When the Magic's Perez got started in 2010 he grossly miscalculated the time it would take to prepare the data. "We didn't set the right expectations. All of us were thinking that it would be easier than it was," he says. Pulling together data from Ticketmaster, concession vendors and other business partners into a data warehouse took much longer than anticipated. "We went almost the entire season without a fully functional data warehouse. The biggest thing we learned was that this really requires patience," he says.

"Everyone is embarrassed about the quality of their data," says Elder, but waiting until all of the data quality issues are cleaned up is also a mistake. Usually, he says, the data that really matters is in pretty good shape. "I urge people to go ahead and make a salad and see what you can get," he says.

Blue Health Intelligence (BHI) had no issues with the patient health care data coming from its 39 Blue Cross Blue Shield affiliates -- but with seven years of data about 110 million members, they had a lot of it. "Health care is way behind in analytics because of the complexity of our data," says Swati Abbot, CEO. "People tend to run after the data and not know why they need it." Clinical insights must come first, she says. "Then the math takes over."

BHI developed models to predict which of its highest risk members were most likely to be hospitalized, who had an avoidable risk, who was most likely to respond to intervention and which actions were most likely to work in each case.

Initially, BHI focused on diabetes patients at highest risk for hospitalization -- a patient group expected to cost the healthcare industry $500 billion by 2020. "The first round [of analytics projects] was not successful because the business stakeholders weren't involved. It became an IT exercise," she says, and because the reports didn't say why a given patient was at high risk, clinical professionals ignored them.

So Abbot made sure that they understood the underlying "risk drivers" in the model, explaining not just who was at high risk but why, and what interventions would be mostly likely to improve the outcome.

"Provide transparency," she advises, "and serve up the information in the right way, so it's not disruptive to workflows."

Iterate first, scale later

At Intuit every project starts small and goes through continuous cycles of improvement, says George Roumeliotis, data science team leader. "That's our process: Iterative and driven by small scale before going big." The financial services business started using predictive analytics to optimize its marketing and upsell efforts, and now focuses on optimizing the customer experience with its products.

Intuit developed predictive task algorithms to anticipate how customers will categorize financial transactions in products such as Mint and QuickBooks, and makes suggestions as they enter new transactions. It also proactively offers content and advice as customers use its products in an effort to anticipate questions before the user has to ask.

"Start with a clearly articulated business outcome, formulate a hypothesis about how the process will contribute to that outcome, and then create an experiment," he says. Through A/B testing, analysts can gain the confidence of business leaders by creating parallel business processes and demonstrating a measurable improvement in outcomes.

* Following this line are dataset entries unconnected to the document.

(** ** The ledger of keyed requests *)

Definition with_key (key : string) (l : list Sent) : list Sent := List.filter (λ s, bool_decide (key_of s = Some key)) l.
Definition retried (s s2 : Sent) : Prop :=
  is_Noop = false ∧ was_challenged s ∧ st_At s + signRetryFloor ≤ st_At s2 ∧
  hq_Path (st_Request s2) = hq_Path (st_Request s) ∧ hq_Body (st_Request s2) = hq_Body (st_Request s).
Definition allowed (l : list Sent) : Prop :=
  match l with [] => True | [_] => True | [s; s2] => retried s s2 | _ => False end.
Definition unused (key : string) (w : RWorld) : Prop := with_key key (rw_sent w) = [].
Record ledger (w : RWorld) : Prop := {
  ledger_unseen : ∀ key, key ≠ "" → key ∉ rw_seen w → unused key w;
  ledger_allowed : ∀ key, key ≠ "" → allowed (with_key key (rw_sent w))
}.
Lemma with_key_app key l m : with_key key (l ++ m) = with_key key l ++ with_key key m.
Proof. apply List.filter_app. Qed.
Lemma with_key_none key l : Forall (λ s, key_of s = None) l → with_key key l = [].
Proof.
  induction 1 as [|s l Hs _ IH]; [done|]. unfold with_key in *. cbn [List.filter]. rewrite Hs, IH. by rewrite bool_decide_eq_false_2.
Qed.
Lemma with_key_all key key' l :
  Forall (λ s, key_of s = Some key') l → with_key key l = if str_eqb key key' then l else [].
Proof.
  induction 1 as [|s l Hs _ IH]; [by destruct (str_eqb _ _)|]. unfold with_key in *. cbn [List.filter]. rewrite Hs, IH. unfold str_eqb.
  destruct (decide (key = key')) as [->|Hn].
  - by rewrite !bool_decide_eq_true_2.
  - rewrite !bool_decide_eq_false_2; [done|done|congruence].
Qed.
Lemma quietly_ledger w w' : quietly w w' → ledger w → ledger w'.
Proof.
  intros (l & El & Es & F) [H1 H2]. split; intros key Hk; unfold unused; rewrite ?El, ?with_key_app, ?(with_key_none key l F), ?app_nil_r, ?Es; auto.
  intros Hn. by apply H1.
Qed.
Lemma quietly_unused key w w' : quietly w w' → unused key w → unused key w'.
Proof. intros (l & El & _ & F) H. unfold unused. by rewrite El, with_key_app, (with_key_none key l F), app_nil_r. Qed.
Lemma shaped_body method path query body auth extra req :
  shaped method path query body auth extra req → hq_Path req = path ∧ hq_Body req = body.
Proof. by intros (k & s & h & _ & l & _ & ->). Qed.
(** A keyed exchange, for a key that has not been used. *)
Lemma keyed_exchange method path query body auth key w :
  key ≠ "" → unused key w → key ∈ rw_seen w → ledger w →
  ledger (doSignedAndRetry cfg env method path query body auth {[ IdempotencyKeyHeader := key ]} w).2.
Proof.
  intros Hk Hu Hs [H1 H2]. destruct (doSignedAndRetry _ _ _ _ _ _ _ _ w) as [r w'] eqn:E.
  apply exchange_spec in E as (l & [S1 S2 _ _] & H). cbn [snd].
  assert (F : Forall (λ s, key_of s = Some key) l).
  { pose proof (shaped_keyed method path query body auth key) as Hsk.
    destruct l as [|s [|s2 [|]]]; try done; repeat constructor; unfold key_of; (apply Hsk; [done|]); by try apply H. }
  split; intros key' Hk'; unfold unused; rewrite ?S1, ?S2, ?with_key_app, ?(with_key_all key' key l F).
  - intros Hn. unfold str_eqb. rewrite bool_decide_eq_false_2 by (by intros ->). by rewrite app_nil_r; apply H1.
  - unfold str_eqb. case_bool_decide as Heq; [|by rewrite app_nil_r; apply H2]. subst key'. unfold unused in Hu. rewrite Hu. cbn.
    destruct l as [|s [|s2 [|]]]; try done. destruct H as (Sh1 & Sh2 & Hn & Hc & Ht & _).
    apply shaped_body in Sh1 as [P1 B1], Sh2 as [P2 B2]. unfold allowed, retried. by rewrite P1, P2, B1, B2.
Qed.
Lemma quiet_book_answer status body : quiet (book_answer env status body).
Proof. unfold book_answer. repeat quiet_step. Qed.
Lemma post_ledger token payment jwt key w :
  (key = "" ∨ (unused key w ∧ key ∈ rw_seen w)) → ledger w →
  ledger (postBookWithIdempotency cfg env token payment jwt key w).2.
Proof.
  intros Hk Hl. unfold postBookWithIdempotency. 
  assert (Hx : ledger (doSignedAndRetry cfg env "POST" "/3/book" [] (book_form token payment) jwt {[ IdempotencyKeyHeader := key ]} w).2).
  { destruct (decide (key = "")) as [->|Hn].
    - eapply quietly_ledger; [|exact Hl]. apply quiet_exchange. intros name v Hm. by apply lookup_singleton_Some in Hm as [<- <-].
    - destruct Hk as [|[Hu Hs]]; [done|]. by apply keyed_exchange. }
  unfold mbind, rm_bind, r_wrapped. destruct (doSignedAndRetry _ _ _ _ _ _ _ _ w) as [[[status body]|e] w1]; [|exact Hx].
  cbn [snd] in Hx. eapply quietly_ledger; [|exact Hx].
  apply quiet_book_answer.
Qed.
Lemma check_key_spec key w :
  match check_key key w with
  | (Err _, w') => w' = w
  | (Ok _, w') => (ledger w → ledger w' ∧ (key = "" ∨ (unused key w' ∧ key ∈ rw_seen w')))
  end.
Proof.
  unfold check_key. destruct (is_empty key) eqn:Ee.
  - unfold is_empty, str_eqb in Ee. apply bool_decide_eq_true_1 in Ee as ->. auto.
  - case_bool_decide as Hin; [done|]. intros [H1 H2].
    assert (key ≠ "") by (unfold is_empty, str_eqb in Ee; by apply bool_decide_eq_false_1 in Ee).
    split; [split|right; split]; cbn; auto.
    + intros key' Hk Hn. apply H1; [done|set_solver].
    + by apply H1.
    + set_solver.
Qed.
Lemma run_op_ledger op w : ledger w → ledger (run_op op w).
Proof.
  intros Hl. destruct (keyless op) eqn:Ek; [eapply quietly_ledger; [by apply keyless_quiet|done]|].
  destruct op as [| | | | | | | |slot se key|slot se|slot se key]; try done; cbn [run_op].
  - unfold ConfirmSlot, with_session, with_payload. destruct se as [rs|]; [|done]. destruct (sl_Payload slot) as [[p]|]; [|done].
    destruct (is_empty _); [done|]. destruct (_ =? 0); [done|]. unfold mbind, rm_bind.
    pose proof (check_key_spec key w) as Hc. destruct (check_key key w) as [[[]|e] w1]; [|by subst].
    destruct (Hc Hl) as [Hl1 Hk]. by apply post_ledger.
  - unfold Book, with_session, with_payload. destruct se as [rs|]; [|done]. destruct (sl_Payload slot) as [[p]|]; [|done].
    unfold mbind, rm_bind, fetchDetails. pose proof (quiet_details "resy.Book details: " "resy.Book details: parse: " (ConfigID p) slot (rs_jwt rs) w) as Hq.
    apply (quietly_ledger _ _ Hq) in Hl. destruct (fetch_details _ _ _ _ _ _ _ w) as [[det|e] w1]; [|done]. cbn [snd] in Hl.
    unfold r_of. destruct (book_terms _ det) as [[token pay]|e]; [|done]. apply post_ledger; [by left|done].
  - unfold BookWithIdempotency, with_session, with_payload, mbind, rm_bind.
    pose proof (check_key_spec key w) as Hc. destruct (check_key key w) as [[[]|e] w1]; [|by subst].
    destruct (Hc Hl) as [Hl1 Hk]. destruct se as [rs|]; [|done]. destruct (sl_Payload slot) as [[p]|]; [|done].
    unfold fetchDetails. pose proof (quiet_details "resy.Book details: " "resy.Book details: parse: " (ConfigID p) slot (rs_jwt rs) w1) as Hq.
    pose proof (quietly_ledger _ _ Hq Hl1) as Hl2.
    assert (Hk2 : key = "" ∨ (unused key (fetch_details cfg env "resy.Book details: " "resy.Book details: parse: " (ConfigID p) slot (rs_jwt rs) w1).2
                              ∧ key ∈ rw_seen (fetch_details cfg env "resy.Book details: " "resy.Book details: parse: " (ConfigID p) slot (rs_jwt rs) w1).2)).
    { destruct Hk as [|[Hu Hs]]; [by left|right]. split; [by eapply quietly_unused|]. destruct Hq as (? & _ & -> & _). done. }
    destruct (fetch_details _ _ _ _ _ _ _ w1) as [[det|e] w2]; [|done]. cbn [snd] in Hl2, Hk2.
    unfold r_of. destruct (book_terms _ det) as [[token pay]|e]; [|done]. by apply post_ledger.
Qed.
Definition run_ops (ops : list ClientOp) (w : RWorld) : RWorld := foldl (λ w op, run_op op w) w ops.
Lemma run_ops_ledger ops w : ledger w → ledger (run_ops ops w).
Proof. revert w. induction ops as [|op ops IH]; intros w Hl; [done|]. cbn. by apply IH, run_op_ledger. Qed.
End Client.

Just be sure to start by choosing an existing business process that can be optimized with minimal risk to the business, he advises. Customer support, retention and user experience are great places to get started.

While predictive analytics projects can require a substantial investment up front, return on investment studies show that it does make an impact, as Cisco's experience shows. Ultimately, even small-scale projects can have an enormous impact on the bottom line. "Predictive analytics is about projecting forward and transforming the company," says Peri.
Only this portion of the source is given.